┌─ Material shown

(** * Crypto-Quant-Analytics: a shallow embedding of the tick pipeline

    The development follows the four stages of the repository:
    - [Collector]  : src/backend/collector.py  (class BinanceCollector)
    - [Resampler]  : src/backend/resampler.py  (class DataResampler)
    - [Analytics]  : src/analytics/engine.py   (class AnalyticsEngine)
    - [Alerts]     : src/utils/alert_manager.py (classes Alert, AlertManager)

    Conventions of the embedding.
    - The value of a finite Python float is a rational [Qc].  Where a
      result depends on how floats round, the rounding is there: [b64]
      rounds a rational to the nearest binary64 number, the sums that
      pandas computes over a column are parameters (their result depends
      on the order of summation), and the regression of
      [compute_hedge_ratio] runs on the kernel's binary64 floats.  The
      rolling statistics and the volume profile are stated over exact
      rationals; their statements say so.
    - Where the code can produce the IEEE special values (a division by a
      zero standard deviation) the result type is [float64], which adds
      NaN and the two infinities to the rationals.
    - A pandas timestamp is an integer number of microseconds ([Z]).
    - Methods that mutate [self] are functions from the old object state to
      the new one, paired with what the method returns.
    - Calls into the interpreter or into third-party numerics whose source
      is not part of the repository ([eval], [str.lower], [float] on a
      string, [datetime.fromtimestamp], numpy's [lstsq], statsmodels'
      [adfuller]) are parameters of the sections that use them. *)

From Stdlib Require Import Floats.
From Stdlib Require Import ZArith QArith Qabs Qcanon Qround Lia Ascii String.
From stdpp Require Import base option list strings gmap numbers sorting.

└─
┌─ Material shown

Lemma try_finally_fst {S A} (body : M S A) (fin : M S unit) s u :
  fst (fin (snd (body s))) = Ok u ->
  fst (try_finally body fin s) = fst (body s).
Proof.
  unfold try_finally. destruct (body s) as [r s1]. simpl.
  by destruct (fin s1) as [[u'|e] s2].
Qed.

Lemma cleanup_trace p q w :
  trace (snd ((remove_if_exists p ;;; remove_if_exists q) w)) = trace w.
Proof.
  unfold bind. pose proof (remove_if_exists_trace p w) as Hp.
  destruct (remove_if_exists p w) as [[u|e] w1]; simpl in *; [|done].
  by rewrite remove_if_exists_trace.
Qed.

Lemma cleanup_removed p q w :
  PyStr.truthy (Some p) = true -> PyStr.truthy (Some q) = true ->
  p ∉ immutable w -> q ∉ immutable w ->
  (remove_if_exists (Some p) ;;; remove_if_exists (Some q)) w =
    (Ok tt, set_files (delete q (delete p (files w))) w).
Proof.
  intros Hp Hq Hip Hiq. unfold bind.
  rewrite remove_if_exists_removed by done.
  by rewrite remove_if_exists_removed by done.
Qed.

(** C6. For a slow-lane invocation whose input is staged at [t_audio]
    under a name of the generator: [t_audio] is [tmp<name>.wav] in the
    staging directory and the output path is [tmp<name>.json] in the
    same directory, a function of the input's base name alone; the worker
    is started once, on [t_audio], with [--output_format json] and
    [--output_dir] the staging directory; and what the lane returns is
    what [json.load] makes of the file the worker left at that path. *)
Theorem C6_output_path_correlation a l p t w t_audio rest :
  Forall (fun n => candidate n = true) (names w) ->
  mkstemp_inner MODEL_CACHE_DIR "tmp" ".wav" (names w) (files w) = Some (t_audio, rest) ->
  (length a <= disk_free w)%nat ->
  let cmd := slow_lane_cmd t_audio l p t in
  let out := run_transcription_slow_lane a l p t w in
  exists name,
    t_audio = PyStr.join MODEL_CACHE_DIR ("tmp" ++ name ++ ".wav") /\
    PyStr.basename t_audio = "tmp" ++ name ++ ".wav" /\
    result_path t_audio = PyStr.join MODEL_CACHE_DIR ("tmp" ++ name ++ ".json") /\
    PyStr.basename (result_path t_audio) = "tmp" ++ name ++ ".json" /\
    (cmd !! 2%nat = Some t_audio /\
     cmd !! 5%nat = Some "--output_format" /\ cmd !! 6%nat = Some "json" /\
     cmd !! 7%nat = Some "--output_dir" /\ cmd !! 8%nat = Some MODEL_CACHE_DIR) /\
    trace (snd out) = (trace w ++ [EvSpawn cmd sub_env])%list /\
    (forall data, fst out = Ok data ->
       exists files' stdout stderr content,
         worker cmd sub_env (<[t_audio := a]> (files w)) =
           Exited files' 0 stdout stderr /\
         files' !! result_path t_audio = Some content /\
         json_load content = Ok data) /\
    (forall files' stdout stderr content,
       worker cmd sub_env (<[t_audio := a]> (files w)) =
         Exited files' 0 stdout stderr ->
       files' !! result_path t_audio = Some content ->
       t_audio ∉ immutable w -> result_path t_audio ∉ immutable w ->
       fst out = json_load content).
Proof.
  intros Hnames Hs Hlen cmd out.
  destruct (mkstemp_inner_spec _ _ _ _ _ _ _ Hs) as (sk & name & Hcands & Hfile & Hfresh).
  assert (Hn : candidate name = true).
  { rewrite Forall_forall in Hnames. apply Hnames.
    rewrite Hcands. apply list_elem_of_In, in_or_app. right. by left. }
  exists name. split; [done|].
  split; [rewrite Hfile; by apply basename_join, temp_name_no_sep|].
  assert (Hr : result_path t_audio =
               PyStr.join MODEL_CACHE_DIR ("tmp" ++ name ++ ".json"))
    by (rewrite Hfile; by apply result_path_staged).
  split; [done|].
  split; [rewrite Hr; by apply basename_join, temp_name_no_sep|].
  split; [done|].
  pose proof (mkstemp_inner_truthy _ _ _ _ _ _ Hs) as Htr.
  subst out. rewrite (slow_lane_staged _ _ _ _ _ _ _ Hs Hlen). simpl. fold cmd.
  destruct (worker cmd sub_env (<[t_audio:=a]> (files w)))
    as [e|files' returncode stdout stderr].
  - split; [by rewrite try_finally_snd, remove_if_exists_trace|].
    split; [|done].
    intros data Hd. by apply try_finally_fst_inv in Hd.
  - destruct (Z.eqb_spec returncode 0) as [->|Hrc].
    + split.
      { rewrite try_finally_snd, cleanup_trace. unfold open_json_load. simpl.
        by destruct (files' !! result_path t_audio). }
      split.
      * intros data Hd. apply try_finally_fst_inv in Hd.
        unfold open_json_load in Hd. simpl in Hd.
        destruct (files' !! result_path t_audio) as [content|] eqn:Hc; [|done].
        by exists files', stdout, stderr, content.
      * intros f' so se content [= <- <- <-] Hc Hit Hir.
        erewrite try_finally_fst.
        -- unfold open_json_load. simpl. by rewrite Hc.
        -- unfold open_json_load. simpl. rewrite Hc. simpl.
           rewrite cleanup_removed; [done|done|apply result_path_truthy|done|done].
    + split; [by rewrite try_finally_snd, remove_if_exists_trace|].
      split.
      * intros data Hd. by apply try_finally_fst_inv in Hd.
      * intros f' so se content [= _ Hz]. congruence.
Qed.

└─

Within the material above, the line with "- Where the" opens the range and the line with "From stdpp Require" closes it; reproduce that range word for word.

● Answer space
    - Where the code can produce the IEEE special values (a division by a
      zero standard deviation) the result type is [float64], which adds
      NaN and the two infinities to the rationals.
    - A pandas timestamp is an integer number of microseconds ([Z]).
    - Methods that mutate [self] are functions from the old object state to
      the new one, paired with what the method returns.
    - Calls into the interpreter or into third-party numerics whose source
      is not part of the repository ([eval], [str.lower], [float] on a
      string, [datetime.fromtimestamp], numpy's [lstsq], statsmodels'
      [adfuller]) are parameters of the sections that use them. *)

From Stdlib Require Import Floats.
From Stdlib Require Import ZArith QArith Qabs Qcanon Qround Lia Ascii String.
From stdpp Require Import base option list strings gmap numbers sorting.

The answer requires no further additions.